• _PROBLEM TO WORK ON_
Word for word, transcribe the data below from the line with "intros Hdb Hreg." to the line with "by (done || apply next_pk_fresh).", keeping both of those lines.

• _Dataset items_
_ _ _ _ _

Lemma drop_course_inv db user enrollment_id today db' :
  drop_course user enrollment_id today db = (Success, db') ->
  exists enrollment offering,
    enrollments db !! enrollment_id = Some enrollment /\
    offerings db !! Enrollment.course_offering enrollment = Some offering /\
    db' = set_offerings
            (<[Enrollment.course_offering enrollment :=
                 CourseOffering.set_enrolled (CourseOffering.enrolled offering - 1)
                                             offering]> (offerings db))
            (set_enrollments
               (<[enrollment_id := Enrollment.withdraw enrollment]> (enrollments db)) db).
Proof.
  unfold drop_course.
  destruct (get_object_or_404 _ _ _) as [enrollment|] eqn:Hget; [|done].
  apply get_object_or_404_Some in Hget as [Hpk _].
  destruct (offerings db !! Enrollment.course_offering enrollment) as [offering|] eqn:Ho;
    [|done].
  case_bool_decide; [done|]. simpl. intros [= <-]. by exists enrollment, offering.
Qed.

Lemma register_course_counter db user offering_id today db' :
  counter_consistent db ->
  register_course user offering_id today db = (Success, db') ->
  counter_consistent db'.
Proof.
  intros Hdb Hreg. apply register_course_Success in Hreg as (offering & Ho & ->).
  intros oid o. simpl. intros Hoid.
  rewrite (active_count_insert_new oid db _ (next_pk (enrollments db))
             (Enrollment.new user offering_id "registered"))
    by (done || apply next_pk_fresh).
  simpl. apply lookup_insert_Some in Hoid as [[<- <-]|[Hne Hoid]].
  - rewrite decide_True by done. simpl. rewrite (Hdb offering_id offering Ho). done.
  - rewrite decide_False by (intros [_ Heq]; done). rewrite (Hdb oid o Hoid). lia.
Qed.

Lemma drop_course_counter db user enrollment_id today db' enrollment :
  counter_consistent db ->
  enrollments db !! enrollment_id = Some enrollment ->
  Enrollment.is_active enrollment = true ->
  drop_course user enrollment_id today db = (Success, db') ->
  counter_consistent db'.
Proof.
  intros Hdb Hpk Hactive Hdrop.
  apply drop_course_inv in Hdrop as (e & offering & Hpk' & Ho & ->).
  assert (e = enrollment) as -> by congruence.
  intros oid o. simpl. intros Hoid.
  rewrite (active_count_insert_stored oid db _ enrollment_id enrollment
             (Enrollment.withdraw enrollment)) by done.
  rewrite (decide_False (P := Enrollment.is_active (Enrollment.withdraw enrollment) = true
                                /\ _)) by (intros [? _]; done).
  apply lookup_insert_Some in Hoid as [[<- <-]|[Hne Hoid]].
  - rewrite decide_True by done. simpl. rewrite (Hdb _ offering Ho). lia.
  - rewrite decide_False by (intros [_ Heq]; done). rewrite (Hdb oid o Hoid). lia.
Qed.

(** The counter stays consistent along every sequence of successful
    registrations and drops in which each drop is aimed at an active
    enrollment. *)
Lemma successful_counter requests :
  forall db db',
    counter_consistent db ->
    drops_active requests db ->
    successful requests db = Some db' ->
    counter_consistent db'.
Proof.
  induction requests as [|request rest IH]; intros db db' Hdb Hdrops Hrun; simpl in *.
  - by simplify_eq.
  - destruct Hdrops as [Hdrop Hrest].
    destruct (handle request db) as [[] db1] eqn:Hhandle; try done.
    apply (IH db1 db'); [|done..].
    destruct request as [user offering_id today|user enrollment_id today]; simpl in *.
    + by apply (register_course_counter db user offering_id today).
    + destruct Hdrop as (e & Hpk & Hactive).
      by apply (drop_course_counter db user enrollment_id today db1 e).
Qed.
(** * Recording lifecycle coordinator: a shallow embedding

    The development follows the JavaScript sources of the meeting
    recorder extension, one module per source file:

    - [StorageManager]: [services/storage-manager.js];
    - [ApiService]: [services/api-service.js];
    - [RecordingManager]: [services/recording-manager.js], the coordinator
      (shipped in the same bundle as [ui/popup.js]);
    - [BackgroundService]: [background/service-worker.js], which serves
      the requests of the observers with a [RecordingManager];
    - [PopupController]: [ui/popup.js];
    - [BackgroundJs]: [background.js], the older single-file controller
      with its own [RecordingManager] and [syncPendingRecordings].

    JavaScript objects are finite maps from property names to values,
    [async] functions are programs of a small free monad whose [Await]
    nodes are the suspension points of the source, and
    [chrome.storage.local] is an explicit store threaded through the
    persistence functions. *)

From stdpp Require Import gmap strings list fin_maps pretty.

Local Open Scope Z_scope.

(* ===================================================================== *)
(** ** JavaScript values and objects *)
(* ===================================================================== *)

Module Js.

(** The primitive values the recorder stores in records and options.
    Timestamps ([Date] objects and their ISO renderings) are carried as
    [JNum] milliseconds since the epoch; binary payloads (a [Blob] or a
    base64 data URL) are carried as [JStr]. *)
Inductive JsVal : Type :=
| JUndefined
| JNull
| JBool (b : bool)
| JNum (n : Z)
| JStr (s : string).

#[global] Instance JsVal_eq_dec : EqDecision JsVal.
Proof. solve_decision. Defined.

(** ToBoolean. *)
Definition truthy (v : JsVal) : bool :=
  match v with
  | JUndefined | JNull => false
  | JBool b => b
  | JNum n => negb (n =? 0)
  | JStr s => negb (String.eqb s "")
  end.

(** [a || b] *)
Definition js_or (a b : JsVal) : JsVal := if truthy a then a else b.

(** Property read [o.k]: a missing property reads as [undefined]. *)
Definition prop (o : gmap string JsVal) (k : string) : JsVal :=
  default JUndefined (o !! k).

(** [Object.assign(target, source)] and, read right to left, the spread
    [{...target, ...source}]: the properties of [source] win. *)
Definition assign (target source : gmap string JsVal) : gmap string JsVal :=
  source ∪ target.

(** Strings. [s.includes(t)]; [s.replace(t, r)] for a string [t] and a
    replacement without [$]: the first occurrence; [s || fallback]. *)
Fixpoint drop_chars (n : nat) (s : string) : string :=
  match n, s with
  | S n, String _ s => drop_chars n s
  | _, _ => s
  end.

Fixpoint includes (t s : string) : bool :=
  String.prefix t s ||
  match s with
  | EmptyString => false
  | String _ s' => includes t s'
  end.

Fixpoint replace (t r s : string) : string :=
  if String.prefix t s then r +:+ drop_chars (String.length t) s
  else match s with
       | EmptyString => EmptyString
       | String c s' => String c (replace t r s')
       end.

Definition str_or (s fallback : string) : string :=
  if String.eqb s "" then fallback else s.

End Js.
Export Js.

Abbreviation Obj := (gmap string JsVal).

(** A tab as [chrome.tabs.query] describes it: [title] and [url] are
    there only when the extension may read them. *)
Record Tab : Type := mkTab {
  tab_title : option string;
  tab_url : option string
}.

_ _ _ _ _

• _ANSWER AREA_
  intros Hdb Hreg. apply register_course_Success in Hreg as (offering & Ho & ->).
  intros oid o. simpl. intros Hoid.
  rewrite (active_count_insert_new oid db _ (next_pk (enrollments db))
             (Enrollment.new user offering_id "registered"))
    by (done || apply next_pk_fresh).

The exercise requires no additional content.